Your goal => Beginning with the line below that contains "A shallow embedding of" and ending with the line that contains "Abbreviation num := float.", copy every line exactly. Copy nothing else.

--

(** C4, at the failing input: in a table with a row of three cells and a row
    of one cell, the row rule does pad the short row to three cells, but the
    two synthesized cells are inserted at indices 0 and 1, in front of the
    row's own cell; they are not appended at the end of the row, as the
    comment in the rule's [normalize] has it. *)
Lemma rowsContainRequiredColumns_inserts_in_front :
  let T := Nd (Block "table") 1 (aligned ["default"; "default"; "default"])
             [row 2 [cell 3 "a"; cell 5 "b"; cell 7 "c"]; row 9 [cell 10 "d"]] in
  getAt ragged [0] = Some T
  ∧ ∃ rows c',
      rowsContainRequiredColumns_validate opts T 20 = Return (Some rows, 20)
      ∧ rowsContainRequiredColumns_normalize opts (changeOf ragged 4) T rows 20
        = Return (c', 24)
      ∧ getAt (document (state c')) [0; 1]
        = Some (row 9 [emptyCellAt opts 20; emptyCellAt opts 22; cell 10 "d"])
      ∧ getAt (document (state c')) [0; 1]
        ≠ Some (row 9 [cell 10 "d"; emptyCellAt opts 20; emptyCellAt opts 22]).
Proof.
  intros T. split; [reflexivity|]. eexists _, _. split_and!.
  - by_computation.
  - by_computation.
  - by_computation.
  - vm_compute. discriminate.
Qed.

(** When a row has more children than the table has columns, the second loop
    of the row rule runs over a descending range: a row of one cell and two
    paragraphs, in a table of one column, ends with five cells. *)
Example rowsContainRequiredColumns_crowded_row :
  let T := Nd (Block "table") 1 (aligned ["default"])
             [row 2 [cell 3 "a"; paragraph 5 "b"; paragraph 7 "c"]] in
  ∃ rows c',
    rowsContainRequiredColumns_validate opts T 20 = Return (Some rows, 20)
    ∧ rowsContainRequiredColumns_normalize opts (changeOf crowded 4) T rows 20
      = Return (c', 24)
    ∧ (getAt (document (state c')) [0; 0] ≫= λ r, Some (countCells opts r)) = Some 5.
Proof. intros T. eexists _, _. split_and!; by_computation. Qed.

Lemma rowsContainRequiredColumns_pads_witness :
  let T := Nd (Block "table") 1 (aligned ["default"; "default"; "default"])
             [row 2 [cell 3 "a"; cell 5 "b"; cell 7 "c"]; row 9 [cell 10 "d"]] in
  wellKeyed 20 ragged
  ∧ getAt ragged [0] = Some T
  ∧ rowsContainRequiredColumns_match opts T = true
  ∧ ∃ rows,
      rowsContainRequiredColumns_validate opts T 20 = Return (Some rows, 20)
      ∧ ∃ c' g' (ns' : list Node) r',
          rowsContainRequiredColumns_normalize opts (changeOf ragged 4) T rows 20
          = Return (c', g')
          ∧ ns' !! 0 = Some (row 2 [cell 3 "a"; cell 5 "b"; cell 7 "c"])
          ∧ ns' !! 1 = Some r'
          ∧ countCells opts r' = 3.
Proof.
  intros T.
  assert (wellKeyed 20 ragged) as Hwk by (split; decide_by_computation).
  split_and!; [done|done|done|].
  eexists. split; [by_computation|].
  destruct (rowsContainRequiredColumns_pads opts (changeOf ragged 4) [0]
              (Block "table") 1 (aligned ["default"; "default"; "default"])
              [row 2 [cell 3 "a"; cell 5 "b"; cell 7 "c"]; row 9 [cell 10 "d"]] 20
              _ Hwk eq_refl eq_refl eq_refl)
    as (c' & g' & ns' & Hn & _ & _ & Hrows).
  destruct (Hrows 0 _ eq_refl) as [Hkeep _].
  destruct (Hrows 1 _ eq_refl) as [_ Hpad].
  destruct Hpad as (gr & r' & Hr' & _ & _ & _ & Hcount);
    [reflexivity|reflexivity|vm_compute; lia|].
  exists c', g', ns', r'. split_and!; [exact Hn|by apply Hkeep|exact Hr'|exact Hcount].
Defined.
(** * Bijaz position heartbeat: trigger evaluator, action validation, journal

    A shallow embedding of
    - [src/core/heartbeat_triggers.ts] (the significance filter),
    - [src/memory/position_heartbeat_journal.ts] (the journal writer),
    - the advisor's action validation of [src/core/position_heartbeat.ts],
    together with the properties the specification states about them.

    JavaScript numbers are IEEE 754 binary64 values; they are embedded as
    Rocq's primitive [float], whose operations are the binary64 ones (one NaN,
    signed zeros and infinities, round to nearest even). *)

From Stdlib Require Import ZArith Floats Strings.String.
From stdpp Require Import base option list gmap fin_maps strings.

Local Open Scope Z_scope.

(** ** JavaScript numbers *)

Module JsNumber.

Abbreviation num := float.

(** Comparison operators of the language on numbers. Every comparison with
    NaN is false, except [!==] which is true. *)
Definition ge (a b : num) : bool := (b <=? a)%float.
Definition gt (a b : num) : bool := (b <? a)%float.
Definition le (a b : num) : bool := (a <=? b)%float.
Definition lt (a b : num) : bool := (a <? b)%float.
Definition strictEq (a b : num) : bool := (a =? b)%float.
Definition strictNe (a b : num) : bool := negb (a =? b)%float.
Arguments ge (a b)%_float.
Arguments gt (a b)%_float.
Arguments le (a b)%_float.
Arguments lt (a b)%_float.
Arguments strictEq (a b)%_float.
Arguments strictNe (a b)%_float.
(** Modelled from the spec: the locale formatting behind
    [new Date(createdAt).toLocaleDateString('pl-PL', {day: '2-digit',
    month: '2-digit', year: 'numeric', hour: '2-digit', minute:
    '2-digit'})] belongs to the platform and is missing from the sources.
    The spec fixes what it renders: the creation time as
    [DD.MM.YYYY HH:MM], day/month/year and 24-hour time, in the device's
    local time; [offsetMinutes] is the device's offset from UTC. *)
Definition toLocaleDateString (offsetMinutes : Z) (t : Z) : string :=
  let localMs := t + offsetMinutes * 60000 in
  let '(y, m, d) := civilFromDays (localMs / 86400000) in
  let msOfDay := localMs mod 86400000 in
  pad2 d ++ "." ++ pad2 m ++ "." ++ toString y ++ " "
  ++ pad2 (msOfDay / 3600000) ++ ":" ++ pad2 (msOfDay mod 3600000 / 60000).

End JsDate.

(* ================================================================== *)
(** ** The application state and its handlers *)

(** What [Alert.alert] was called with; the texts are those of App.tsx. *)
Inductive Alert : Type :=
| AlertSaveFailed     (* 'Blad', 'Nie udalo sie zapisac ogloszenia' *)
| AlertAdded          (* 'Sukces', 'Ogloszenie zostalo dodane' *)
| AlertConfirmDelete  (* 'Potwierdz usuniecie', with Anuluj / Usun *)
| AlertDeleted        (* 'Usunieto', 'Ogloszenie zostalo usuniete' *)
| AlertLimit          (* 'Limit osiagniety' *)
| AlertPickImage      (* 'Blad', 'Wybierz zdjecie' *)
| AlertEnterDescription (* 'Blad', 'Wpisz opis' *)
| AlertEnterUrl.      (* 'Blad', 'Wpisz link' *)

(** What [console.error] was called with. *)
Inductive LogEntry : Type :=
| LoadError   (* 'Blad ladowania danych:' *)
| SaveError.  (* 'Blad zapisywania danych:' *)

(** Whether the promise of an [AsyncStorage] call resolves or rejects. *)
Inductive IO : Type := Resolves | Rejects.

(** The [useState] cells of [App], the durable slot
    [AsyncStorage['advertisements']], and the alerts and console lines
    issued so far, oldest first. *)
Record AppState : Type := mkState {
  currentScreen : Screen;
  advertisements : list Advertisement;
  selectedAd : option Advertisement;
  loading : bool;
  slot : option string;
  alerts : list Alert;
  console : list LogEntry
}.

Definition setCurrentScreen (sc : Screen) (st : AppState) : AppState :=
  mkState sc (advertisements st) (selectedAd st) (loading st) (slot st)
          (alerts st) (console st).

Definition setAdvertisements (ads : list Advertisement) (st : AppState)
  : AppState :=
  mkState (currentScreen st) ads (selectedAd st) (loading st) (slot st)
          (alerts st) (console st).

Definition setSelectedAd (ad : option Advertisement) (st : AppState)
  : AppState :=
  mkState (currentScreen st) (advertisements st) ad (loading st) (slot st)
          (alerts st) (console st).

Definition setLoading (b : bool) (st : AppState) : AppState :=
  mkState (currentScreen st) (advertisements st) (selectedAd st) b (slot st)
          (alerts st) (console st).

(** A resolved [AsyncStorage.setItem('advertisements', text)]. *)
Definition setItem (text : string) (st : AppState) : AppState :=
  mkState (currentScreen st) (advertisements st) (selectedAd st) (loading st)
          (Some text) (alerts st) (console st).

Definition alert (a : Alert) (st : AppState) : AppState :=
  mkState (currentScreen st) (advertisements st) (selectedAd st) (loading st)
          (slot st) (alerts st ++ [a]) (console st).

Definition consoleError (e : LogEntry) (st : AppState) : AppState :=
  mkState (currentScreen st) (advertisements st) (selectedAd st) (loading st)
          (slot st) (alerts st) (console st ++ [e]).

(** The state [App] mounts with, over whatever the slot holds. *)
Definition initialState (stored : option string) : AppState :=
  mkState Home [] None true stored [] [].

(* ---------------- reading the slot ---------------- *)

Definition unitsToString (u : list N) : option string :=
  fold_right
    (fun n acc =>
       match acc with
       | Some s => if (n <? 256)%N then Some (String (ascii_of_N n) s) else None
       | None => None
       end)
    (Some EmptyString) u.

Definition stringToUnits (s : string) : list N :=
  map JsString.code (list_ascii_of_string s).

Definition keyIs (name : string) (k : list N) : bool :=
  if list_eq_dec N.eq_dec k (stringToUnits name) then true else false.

--

Exercise solution =>
    A shallow embedding of
    - [src/core/heartbeat_triggers.ts] (the significance filter),
    - [src/memory/position_heartbeat_journal.ts] (the journal writer),
    - the advisor's action validation of [src/core/position_heartbeat.ts],
    together with the properties the specification states about them.

    JavaScript numbers are IEEE 754 binary64 values; they are embedded as
    Rocq's primitive [float], whose operations are the binary64 ones (one NaN,
    signed zeros and infinities, round to nearest even). *)

From Stdlib Require Import ZArith Floats Strings.String.
From stdpp Require Import base option list gmap fin_maps strings.

Local Open Scope Z_scope.

(** ** JavaScript numbers *)

Module JsNumber.

Abbreviation num := float.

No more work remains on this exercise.